Surrounded by four elementary-age girls, three moms, and two dads, Charlie held his own on our recent trip with great friends to Margaret River, Australia. 

We'd find him early in the morning practicing his swordplay with sticks, jumping into (or off of) piles of hay, chasing sheep, and helping out Uncle Vinnie who runs the place. In pink boots.

And the girls ended up constructing the fort, for the most part (Charlie added some finishing touches). It was the most intricate fort I'd ever seen -- the little engineers designed a fantasy land I wish I'd had as a part of the neighborhood gang in the '70s.

Entering the girls' fort: Margaret River, Australia, 2014

As a teacher, I'm always trying to look beyond gender stereotypes to encourage all my students: from the boy who loves to write poetry to the girl who wants to research war tactics (those are just two recent examples) and just see them as writers and lovers of literature.
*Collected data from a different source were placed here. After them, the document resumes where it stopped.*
Lemma last_menu_is_held_witness : exists h,
  Menu.menuItems (Menu.SetMenu (map Menu.item_of (buildMenu true initial_state)) bare) !! "autostart" = Some h /\
  Menu.clicked h (Menu.SetMenu (map Menu.item_of (buildMenu true initial_state)) bare) = ["autostart"].
Proof.
  destruct (last_menu_is_held (map Menu.item_of (buildMenu true initial_state)) bare
    (Menu.item_of {| MenuID := "autostart"; Label := "Start at login"; Disabled := false; Checked := true |}))
    as (h & H1 & _ & H2 & _).
  - repeat constructor; discriminate.
  - intros h a Hin. by apply elem_of_nil in Hin.
  - vm_compute. repeat (constructor; [intros Hin; repeat (apply elem_of_cons in Hin as [Hin|Hin];
      [discriminate|]); by apply elem_of_nil in Hin|]). constructor.
  - do 3 right. left.
  - exists h. exact (conj H1 H2).
Defined.

Lemma submenu_flags_lost_witness : exists h g,
  let sub := {| MenuID := "ssh"; Label := "SSH"; Disabled := true; Checked := true |} in
  let t' := Menu.addMenuItem bare {| Menu.it := item "vps" "VPS"; Menu.OnClick := Some "vps";
                                     Menu.SubItems := [(sub, Some "ssh")] |} in
  Menu.menuItems t' !! "vps" = Some h /\
  MenuView.look (Menu.lib t') g = Some {| Menu.title := "SSH"; Menu.greyed := false;
                                          Menu.ticked := false; Menu.parent := Some h |}.
Proof.
  destruct (submenu_flags_lost (item "vps" "VPS") (Some "vps")
    {| MenuID := "ssh"; Label := "SSH"; Disabled := true; Checked := true |} (Some "ssh") bare)
    as (h & g & H1 & _ & H2 & _); [discriminate|].
  exists h, g. exact (conj H1 H2).
Defined.

(** A registry with one value; a deletion is refused when [locked]. *)
Record one_key := { run_value : option string; locked : bool }.
#[local] Instance one_key_registry : Autostart.Registry one_key := {|
  Autostart.CreateKey r := (Ok tt, r);
  Autostart.OpenKey r := Ok tt;
  Autostart.SetStringValue n v r := (Ok tt, {| run_value := Some v; locked := locked r |});
  Autostart.DeleteValue n r :=
    if locked r then (Err "access denied", r)
    else (Ok tt, {| run_value := None; locked := false |});
  Autostart.GetStringValue n r :=
    match run_value r with Some v => Ok v | None => Err "not found" end
|}.
Definition value_of_key (r : one_key) (_ : string) : option string := run_value r.
Definition empty_key : one_key := {| run_value := None; locked := false |}.
Definition tray_exe : string := "C:\Program Files\unet\unet-tray.exe".
Definition daemon_exe : string := "C:\Program Files\unet\unet.exe".
Definition old_entry : one_key :=
  {| run_value := Some (Autostart.quote "D:\old\unet-tray.exe"); locked := true |}.

Lemma key_create r : value_of_key (snd (Autostart.CreateKey r)) = value_of_key r.
Proof. done. Qed.
Lemma key_set n v r r' : Autostart.SetStringValue n v r = (Ok tt, r') -> value_of_key r' n = Some v.
Proof. by intros [= <-]. Qed.
Lemma key_set_err n v r : is_ok (fst (Autostart.SetStringValue n v r)) = false ->
  value_of_key (snd (Autostart.SetStringValue n v r)) = value_of_key r.
Proof. done. Qed.
Lemma key_delete n r r' : Autostart.DeleteValue n r = (Ok tt, r') -> value_of_key r' n = None.
Proof. cbn. destruct (locked r); [done|]. by intros [= <-]. Qed.
Lemma key_delete_err n r : is_ok (fst (Autostart.DeleteValue n r)) = false ->
  value_of_key (snd (Autostart.DeleteValue n r)) = value_of_key r.
Proof. cbn. by destruct (locked r). Qed.
Lemma key_get n r v : Autostart.GetStringValue n r = Ok v -> value_of_key r n = Some v.
Proof. unfold value_of_key. cbn. destruct (run_value r); [|done]. by intros [= ->]. Qed.

Lemma enabled_reads_back_witness :
  Autostart.IsEnabled (fun _ => Ok tray_exe) (fun p _ => Ok p)
    (snd (Autostart.Enable (fun _ => Ok tray_exe) (fun p _ => Ok p) empty_key)) = true.
Proof.
  destruct (enabled_reads_back value_of_key key_create key_set key_set_err
    key_get tray_exe empty_key) as [(_ & _ & _ & H)|[H _]];
    [apply H; split; reflexivity|vm_compute in H; discriminate].
Defined.

Lemma moved_binary_stays_lost_witness :
  run_value (Autostart.sync (fun _ => Ok tray_exe) (fun p _ => Ok p) old_entry) = run_value old_entry.
Proof.
  destruct (moved_binary_stays_lost value_of_key key_create key_set key_set_err
    key_get tray_exe old_entry) as [H|(v & Hv & He & _)].
  - exact (f_equal (fun f => f "unet") H).
  - vm_compute in Hv. injection Hv as <-. vm_compute in He. discriminate.
Defined.

Lemma disable_always_succeeds_witness :
  fst (Autostart.Disable old_entry) = Ok tt /\
  run_value (snd (Autostart.Disable old_entry)) = run_value old_entry.
Proof.
  destruct (disable_always_succeeds value_of_key key_delete key_delete_err tray_exe old_entry)
    as (H1 & _ & _).
  split; [exact H1|reflexivity].
Defined.

Lemma programs_share_an_entry_witness :
  Autostart.IsEnabled (fun _ => Ok tray_exe) (fun p _ => Ok p)
    (snd (Autostart.Enable (fun _ => Ok daemon_exe) (fun p _ => Ok p) empty_key)) = false.
Proof.
  destruct (programs_share_an_entry value_of_key key_create key_set key_set_err key_get
    daemon_exe tray_exe empty_key) as [H _];
    [vm_compute; reflexivity|vm_compute; reflexivity|reflexivity|split; reflexivity|exact H].
Defined.

Lemma quit_keeps_the_process_witness : exists p,
  Process.run [Process.QuitClicked; Process.AppReturns] (Process.start MutexCreated true) = Some p /\
  Process.exited p = None /\ Process.app_running p = false /\
  Process.exited (Process.start (Process.next_lock p) true) = Some 1%Z.
Proof.
  eexists. split; [vm_compute; reflexivity|]. split; [reflexivity|]. split; [reflexivity|].
  eapply (quit_keeps_the_process [Process.QuitClicked; Process.AppReturns]); [vm_compute; reflexivity|..];
    intros Hin; repeat (apply elem_of_cons in Hin as [Hin|Hin]; [discriminate|]); by apply elem_of_nil in Hin.
Defined.

Lemma process_ends_witness : exists p',
  Process.step Process.Signal (Process.start MutexCreated true) = Some p' /\
  Process.exited p' = Some 0%Z /\ Process.lock_held p' = false.
Proof. exact (proj1 (process_ends (Process.start MutexCreated true) eq_refl)). Defined.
So when I came across my teaching partner Betsy's Outliers sketchbook, I knew I had to include my kids: my own children, of course, but also add a little thought of how I can transfer what Mayzie and Charlie teach me into the environment I make for my students.

So I want to dedicate this post to two people.

One, the fabulous Betsy Hall, who alongside me on the journey of our recent historical narrative poetry unit, allowed so much freedom of choice that our students could take poetry and see that it's one way we, as writers and thinkers, can zoom in on anything we want, even if it's seen as some teens as typically "feminine." 

If it was three voices exploring the brutal effects of post-traumatic stress disorder from the Vietnam War or a poem's speaker delving deep into what it was like for a child to sit, waiting for someone to find her in the rubble of the World Trade Center's overshadowed buildings, the gender lines were blurred as to who wrote it.

And two, it's for Charlie, who picked out the pink boots in the store. And the Batman shirt.